= TSN Necochea =

TSN Necochea is an Argentine news portal covering the city of Necochea in the province of Buenos Aires. It used to operate a local channel of the same name between 1997 and 2022; since then TSN has limited its operations to its website.

==History==
Necochea had a local cable television channel since 1984, when the idea of Canal 4 Televisión Necochea, also known as Necochea Televisora Color, came into fruition, which had a varied schedule.

In January 1997, the broadcasts of the Televisión Satelital Necochea cable company, a three-way joint between Multicanal, Mar del Plata's La Capital Cable and the Necochean newspaper Ecos Diarios, with an offer of 65 channels, the large part of them was basic, as well as relaying Canal 2 from Mar del Plata (from La Capital Cable), its own local channel and five premium channels, HBO Ole, Cinecanal, Cinemax, medical channel Señal de Vida and the adult channel Venus.
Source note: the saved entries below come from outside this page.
(* ===== verification/HeapMem.v ===== *)
(** Memory below the kernel heaps ([src/kernel/src/mem/slab.cpp], [slub.cpp],
    [heap.cpp]): pointers stored in the first eight bytes of free objects, the
    chains they form, and the pages that [VMM::Alloc] and [VMM::Free] supply, as
    an interface.

    The bytes of the heap are a finite map from addresses; an address outside of
    the pages that are allocated is unmapped and touching it is a fault. *)
From stdpp Require Import base gmap list fin_maps.
From Stdlib Require Import ZArith Lia.
From S2P Require Import Prelude Words Memory PMM.

Open Scope Z_scope.
Open Scope c_scope.

(** * Pointers in memory *)

Lemma bytes_le_bytes w z : bytes (bytes_le w z).
Proof.
  revert z. induction w as [|w IH]; intros z; simpl; [constructor|]. constructor; [|apply IH].
  unfold byte. pose proof (Z.mod_pos_bound z 256). lia.
Qed.

Lemma le_word_bytes w z : 0 <= z < 256 ^ Z.of_nat w -> le (bytes_le w z) = z.
Proof.
  revert z. induction w as [|w IH]; intros z Hz; [simpl in *; lia|]. cbn [bytes_le le].
  rewrite IH; [pose proof (Z.div_mod z 256); lia|]. rewrite Nat2Z.inj_succ, Z.pow_succ_r in Hz by lia. dlia.
Qed.

Lemma st64_ok m a v : mapped m a 8 -> store64 m a v = Ok (write m a (bytes_le 8 v)).
Proof. intros H. apply store_bytes_ok; [apply bytes_le_bytes|]. now rewrite bytes_le_length. Qed.

Lemma ld_same m a v : 0 <= v < 2 ^ 64 -> load64 (write m a (bytes_le 8 v)) a = Ok v.
Proof.
  intros Hv. unfold load64. rewrite (load_prefix _ a (bytes_le 8 v)); [|apply write_holds|reflexivity].
  cbn [bind]. f_equal. rewrite take_ge by reflexivity. apply le_word_bytes. exact Hv.
Qed.

(** What a run of bytes holds depends on those bytes. *)
Lemma load_bytes_agree m m' a n : (forall x, a <= x < a + Z.of_nat n -> m' !! x = m !! x) -> load_bytes m' a n = load_bytes m a n.
Proof.
  revert a. induction n as [|n IH]; intros a H; [reflexivity|]. cbn [load_bytes]. unfold load8. rewrite (H a) by lia.
  destruct (m !! a); [|reflexivity]. cbn [bind]. rewrite IH by (intros; apply H; lia). reflexivity.
Qed.

Definition agree (m m' : mem) (a n : Z) : Prop := forall x, a <= x < a + n -> m' !! x = m !! x.

Lemma ld_agree m m' a : agree m m' a 8 -> load64 m' a = load64 m a.
Proof. intros H. unfold load64. now rewrite (load_bytes_agree m m' a 8). Qed.

Lemma agree_write m a l b n : a + Z.of_nat (length l) <= b \/ b + n <= a -> agree m (write m a l) b n.
Proof. intros H x Hx. rewrite write_lookup, decide_False by lia. reflexivity. Qed.

Lemma agree_sub m m' a n b k : agree m m' a n -> a <= b -> b + k <= a + n -> agree m m' b k.
Proof. intros H H1 H2 x Hx. apply H. lia. Qed.

Lemma agree_trans m1 m2 m3 a n : agree m1 m2 a n -> agree m2 m3 a n -> agree m1 m3 a n.
Proof. intros H1 H2 x Hx. rewrite (H2 x Hx). auto. Qed.

Lemma agree_refl m a n : agree m m a n.
Proof. intros x _. reflexivity. Qed.

Lemma mapped_agree m m' a n : agree m m' a (Z.of_nat n) -> mapped m a n -> mapped m' a n.
Proof. intros H Hm x Hx. rewrite (H x Hx). auto. Qed.

(** * Chains of free objects *)

(** [chain dec m h l]: from the head [h] the links lead through the objects [l]
    to NULL.  The word in an object [x] stands for the pointer [dec x w]. *)
Fixpoint chain (dec : Z -> Z -> Z) (m : mem) (h : Z) (l : list Z) : Prop :=
  match l with
  | [] => h = 0
  | x :: l => h = x /\ x <> 0 /\ exists w, load64 m x = Ok w /\ chain dec m (dec x w) l
  end.

(** A plain link. *)
Definition raw (x w : Z) : Z := w.

Lemma chain_agree dec m m' h l : (forall x, x ∈ l -> agree m m' x 8) -> chain dec m h l -> chain dec m' h l.
Proof.
  revert h. induction l as [|x l IH]; intros h Ha Hc; [exact Hc|]. destruct Hc as (E & Hx & w & Hw & Hc).
  split; [exact E|]. split; [exact Hx|]. exists w. rewrite (ld_agree m m' x) by (apply Ha; left). split; [exact Hw|].
  apply IH; [|exact Hc]. intros y Hy. apply Ha. now right.
Qed.

Lemma chain_nil dec m l : chain dec m 0 l -> l = [].
Proof. destruct l; [reflexivity|]. intros (E & Hx & _). congruence. Qed.

Lemma chain_cons dec m h l : chain dec m h l -> h <> 0 -> exists l' w, l = h :: l' /\ load64 m h = Ok w /\ chain dec m (dec h w) l'.
Proof. destruct l as [|x l]; [intros E; cbn in E; contradiction|]. intros (-> & Hx & w & Hw & Hc) _. eauto. Qed.

Lemma chain_unique dec m h l l' : chain dec m h l -> chain dec m h l' -> l = l'.
Proof.
  revert h l'. induction l as [|x l IH]; intros h [|y l'] H1 H2; [reflexivity|..].
  - cbn in H1. destruct H2 as (E & Hy & _). congruence.
  - cbn in H2. destruct H1 as (E & Hy & _). congruence.
  - destruct H1 as (-> & Hx & w & Hw & H1), H2 as (-> & _ & w' & Hw' & H2). f_equal. apply (IH (dec y w)); [exact H1|]. congruence.
Qed.

(** Pushing an object in front. *)
Lemma chain_push m h l x : chain raw m h l -> 0 <= h < 2 ^ 64 -> x <> 0 -> (forall y, y ∈ l -> y + 8 <= x \/ x + 8 <= y) ->
  chain raw (write m x (bytes_le 8 h)) x (x :: l).
Proof.
  intros Hc Hh Hx Hd. split; [reflexivity|]. split; [exact Hx|]. exists h. rewrite ld_same by exact Hh. split; [reflexivity|].
  apply (chain_agree _ m); [|exact Hc]. intros y Hy. apply agree_write. rewrite bytes_le_length. destruct (Hd y Hy); lia.
Qed.

(** * Ranges of bytes *)

Definition fill_range (f : Z -> Z) (m : mem) (a n : Z) : mem := write m a (f <$> seqZ a n).
Definition unmap_bytes (m : mem) (a n : Z) : mem := foldr delete m (seqZ a n).

Lemma fill_lookup f m a n x : fill_range f m a n !! x = if decide (a <= x < a + n) then Some (f x) else m !! x.
Proof.
  unfold fill_range. rewrite write_lookup, length_fmap, length_seqZ. destruct (decide (a <= x < a + n)) as [H|H].
  - rewrite decide_True by lia. rewrite list_lookup_fmap, lookup_seqZ_lt by lia. cbn. do 2 f_equal. lia.
  - rewrite decide_False by lia. reflexivity.
Qed.

Lemma unmap_lookup m a n x : unmap_bytes m a n !! x = if decide (a <= x < a + n) then None else m !! x.
Proof.
  unfold unmap_bytes. assert (H : forall l, foldr delete m l !! x = if decide (x ∈ l) then None else m !! x).
  { induction l as [|y l IH]; [reflexivity|]. cbn [foldr]. destruct (decide (y = x)) as [->|Hne].
    - rewrite lookup_delete_eq, decide_True by left. reflexivity.
    - rewrite lookup_delete_ne, IH by exact Hne. destruct (decide (x ∈ l)) as [Hi|Hi].
      + rewrite decide_True by now right. reflexivity.
      + rewrite decide_False; [reflexivity|]. intros [E|E]%elem_of_cons; [congruence|contradiction]. }
  rewrite H. destruct (decide (x ∈ seqZ a n)) as [Hx|Hx]; rewrite elem_of_seqZ in Hx; [now rewrite decide_True by lia|now rewrite decide_False by lia].
Qed.

Lemma agree_fill f m a n b k : a + n <= b \/ b + k <= a -> agree m (fill_range f m a n) b k.
Proof. intros H x Hx. rewrite fill_lookup, decide_False by lia. reflexivity. Qed.

Lemma agree_unmap m a n b k : a + n <= b \/ b + k <= a -> agree m (unmap_bytes m a n) b k.
Proof. intros H x Hx. rewrite unmap_lookup, decide_False by lia. reflexivity. Qed.

(** * The supply of pages *)

(** A range of whole pages in the address space. *)
Definition range_ok (a n : Z) : Prop := 0 < a /\ a mod 4096 = 0 /\ 1 <= n /\ a + n * 4096 <= 2 ^ 64.

(** Ranges that share no byte. *)
Definition disjoint_ranges (a n b k : Z) : Prop := a + n * 4096 <= b \/ b + k * 4096 <= a.

(** [VMM::Alloc(kernel_pagemap, n, false)] and [VMM::Free(kernel_pagemap, p)] as
    the heaps use them.  [ps_fill] is what the bytes of a page hold when it
    arrives; [ps_free] also tells how many pages were unmapped. *)
Class PageSource (PS : Type) : Type := {
  ps_alloc : PS -> Z -> res (Z * PS);
  ps_free : PS -> Z -> res (Z * PS);
  ps_fill : PS -> Z -> Z;
}.

(** The promise: [ps_inv s H] says that the ranges [H] (start and number of
    pages) are held by the caller.  Ranges do not overlap; an allocation returns
    a new one or 0; a range that is given back is gone.

    The theorems on the heaps are conditional on this promise.  [VMM::Alloc] and
    [VMM::Free] of the kernel keep it only as long as the mapping at the head of
    the kernel's list of mappings is not freed: after that the head is a freed
    node, and the next [VMM::Free] runs off the list (vmm.cpp:865, 1043; the
    lemma [drop_head_then_fault] of VmmClaims).  At boot that mapping is the
    heap's first range, so a roll-back of [InitKmalloc] or a reclaimed first slab
    leaves the promise.  [VMM::Alloc] also relies on pages for page tables, see
    [Alloc_without_tables] there. *)
Class PageSourceOk (PS : Type) `{!PageSource PS} : Type := {
  ps_inv : PS -> gmap Z Z -> Prop;
  ps_range s H a n : ps_inv s H -> H !! a = Some n -> range_ok a n;
  ps_apart s H a n b k : ps_inv s H -> H !! a = Some n -> H !! b = Some k -> a <> b -> disjoint_ranges a n b k;
  ps_alloc_ok s H n : ps_inv s H -> 1 <= n < 2 ^ 52 ->
    wp (ps_alloc s n) (fun '(a, s') => (a = 0 /\ ps_inv s' H) \/ (a <> 0 /\ H !! a = None /\ ps_inv s' (<[a := n]> H)));
  ps_free_ok s H a n : ps_inv s H -> H !! a = Some n ->
    wp (ps_free s a) (fun '(k, s') => k = n /\ ps_inv s' (delete a H));
  ps_fill_byte s a : byte (ps_fill s a);
}.

(** Memory and the state of its supply. *)
Record arena (PS : Type) : Type := Arena { a_mem : mem; a_vm : PS }.
Arguments Arena {PS} a_mem a_vm.
Arguments a_mem {PS} a.
Arguments a_vm {PS} a.

Section Arena.
Context {PS : Type} `{PSI : !PageSource PS}.

(** [VMM::Alloc] of no pages is NULL. *)
Definition page_alloc (A : arena PS) (n : Z) : res (Z * arena PS) :=
  if n =? 0 then Ok (0, A) else
  let* (p, vm) := ps_alloc (a_vm A) n in
  if p =? 0 then Ok (0, Arena (a_mem A) vm)
  else Ok (p, Arena (fill_range (ps_fill vm) (a_mem A) p (n * PAGE_SIZE)) vm).

Definition page_free (A : arena PS) (p : Z) : res (arena PS) :=
  let* (n, vm) := ps_free (a_vm A) p in
  Ok (Arena (unmap_bytes (a_mem A) p (n * PAGE_SIZE)) vm).

Definition with_mem (A : arena PS) (m : mem) : arena PS := Arena m (a_vm A).

(** Reading and writing a link. *)
Definition ld_link (A : arena PS) (x : Z) : res Z := load64 (a_mem A) x.
Definition st_link (A : arena PS) (x v : Z) : res (arena PS) := let* m := store64 (a_mem A) x v in Ok (with_mem A m).

Context `{PSL : !PageSourceOk PS}.

(** The ranges [H] are held and mapped. *)
Record arena_ok (A : arena PS) (H : gmap Z Z) : Prop := {
  ar_src : ps_inv (a_vm A) H;
  ar_wf : mem_wf (a_mem A);
  ar_mapped a n : H !! a = Some n -> mapped (a_mem A) a (Z.to_nat (n * 4096))
}.

Lemma page_alloc_ok A H n : arena_ok A H -> 1 <= n < 2 ^ 52 ->
  wp (page_alloc A n) (fun '(p, A') =>
    (p = 0 /\ arena_ok A' H /\ a_mem A' = a_mem A) \/
    (p <> 0 /\ H !! p = None /\ range_ok p n /\ arena_ok A' (<[p := n]> H) /\
     (forall b k, H !! b = Some k -> disjoint_ranges p n b k) /\
     forall b k, p + n * 4096 <= b \/ b + k <= p -> agree (a_mem A) (a_mem A') b k)).
Proof.
  intros [Hs Hw Hm] Hn. unfold page_alloc. rewrite (proj2 (Z.eqb_neq n 0)) by lia. apply wp_bind. eapply wp_mono; [apply (ps_alloc_ok _ _ _ Hs Hn)|].
  intros [p vm] [(-> & Hi)|(Hp & HH & Hi)]; [left; cbn; split; [reflexivity|split; [now split|reflexivity]]|]. rewrite (proj2 (Z.eqb_neq _ _) Hp). cbn [wp]. right.
  assert (Hr : range_ok p n) by (apply (ps_range _ _ _ _ Hi); apply lookup_insert_eq).
  split; [exact Hp|]. split; [exact HH|]. split; [exact Hr|]. unfold PAGE_SIZE. destruct Hr as (H1 & H2 & H3 & H4).
  assert (Hap : forall b k, H !! b = Some k -> disjoint_ranges p n b k).
  { intros b k Hb. assert (p <> b) by congruence. apply (ps_apart _ _ p n b k Hi); [apply lookup_insert_eq|now rewrite lookup_insert_ne|assumption]. }
  split; [|split; [exact Hap|intros b k Hd; cbn; apply agree_fill; lia]]. split; cbn.
  - exact Hi.
  - intros x b Hb. rewrite fill_lookup in Hb. case_decide; [injection Hb as <-; apply ps_fill_byte|exact (Hw x b Hb)].
  - intros a k Ha x Hx. rewrite fill_lookup. case_decide; [eauto|]. destruct (decide (p = a)) as [<-|Hne].
    + rewrite lookup_insert_eq in Ha. injection Ha as <-. lia.
    + rewrite lookup_insert_ne in Ha by exact Hne. exact (Hm a k Ha x Hx).
Qed.

Lemma page_free_ok A H p n : arena_ok A H -> H !! p = Some n ->
  wp (page_free A p) (fun A' => arena_ok A' (delete p H) /\ forall b k, p + n * 4096 <= b \/ b + k <= p -> agree (a_mem A) (a_mem A') b k).
Proof.
  intros [Hs Hw Hm] Hp. unfold page_free. apply wp_bind. eapply wp_mono; [apply (ps_free_ok _ _ _ _ Hs Hp)|].
  intros [k vm] [-> Hi]. cbn [wp]. unfold PAGE_SIZE. split; [|intros b j Hd; cbn; apply agree_unmap; exact Hd]. split; cbn.
  - exact Hi.
  - intros x b Hb. rewrite unmap_lookup in Hb. case_decide; [easy|exact (Hw x b Hb)].
  - intros a k Ha x Hx. apply lookup_delete_Some in Ha as [Hne Ha]. rewrite unmap_lookup, decide_False; [exact (Hm a k Ha x Hx)|].
    destruct (ps_apart _ _ p n a k Hs Hp Ha Hne); lia.
Qed.

(** A write inside of a range that is held. *)
Lemma arena_write A H a l : arena_ok A H -> bytes l -> arena_ok (with_mem A (write (a_mem A) a l)) H.
Proof.
  intros [Hs Hw Hm] Hl. split; cbn; [exact Hs|now apply mem_wf_write|]. intros b n Hb. apply mapped_write. auto.
Qed.

(** [x] and the seven bytes behind it lie in the range at [p]. *)
Definition inside (H : gmap Z Z) (x : Z) : Prop := exists p n, H !! p = Some n /\ p <= x /\ x + 8 <= p + n * 4096.

Lemma st_link_ok A H x v : arena_ok A H -> inside H x -> st_link A x v = Ok (with_mem A (write (a_mem A) x (bytes_le 8 v))).
Proof.
  intros HA (p & n & Hp & H1 & H2). unfold st_link. rewrite st64_ok; [reflexivity|].
  eapply mapped_le; [exact (ar_mapped _ _ HA p n Hp)|lia|]. pose proof (ps_range _ _ _ _ (ar_src _ _ HA) Hp) as (? & _ & ? & _). lia.
Qed.

Lemma ld_link_some A H x : arena_ok A H -> inside H x -> exists v, ld_link A x = Ok v /\ 0 <= v < 2 ^ 64.
Proof.
  intros HA (p & n & Hp & H1 & H2). pose proof (ps_range _ _ _ _ (ar_src _ _ HA) Hp) as (? & _ & ? & _).
  destruct (load_bytes_ok (a_mem A) x 8) as (l & El & Hl & Hb & _); [apply (ar_wf _ _ HA)|intros y Hy; apply (ar_mapped _ _ HA p n Hp); lia|].
  exists (le l). unfold ld_link, load64. rewrite El. split; [reflexivity|]. pose proof (le_bound l Hb) as Hv. rewrite Hl in Hv. exact Hv.
Qed.
End Arena.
For the scrambled channels a TOCOM decoder was required, which was also used for TyC's Sunday pay-per-view soccer matches (at the time El clásico del domingo, later TyC Max). The founder of both the local channel (Canal 10 TSN) and the cable company was Guillermo Inacio, three-time ADEPA president. In mid-1999, the cable.company was acquired by La Capital Cable, while the local channels (9 and 10) continued using the TSN nomenclature. At the same time, PROSICOM was interested in a radio license, bidding for 94.5 FM.

In 2009, following the merger between Cablevisión and Multicanal, Grupo Clarín gave TSN's control in a condominium with PROSICOM. When PROSICOM decided to give control of the channel to Telecom, owner of Flow, the company was in charge of the damages given to its staff.

PROSICOM announced in November 2019 that it was going to reduce its news coverage, cutting the 15-minute weekend bulletin and the noontime newscast, as well as firing a journalist and a cameraman, without directly mentioning the cause, although it was speculated that it was to ease financial problems the company had. Such case caused concern in Necochea, with the local section of labor union ATE joining the condemnation against the decision.

On July 29, 2022, TSN aired its final newscast, announcing the definitive end of its transmissions on July 31, merging with Somos Mar del Plata (from Flow) to create Somos Mar del Plata-Necochea. The new combined channel didn't have the hypothesis of starting the local newscast for Necochea. The last newscast ended with a selection of footage, especially from its last few years, which served as a farewell for the channel, while wishing good luck to the Necochean producers and programs on the new channel. After its closure, TSN continued operations exclusively as a news portal.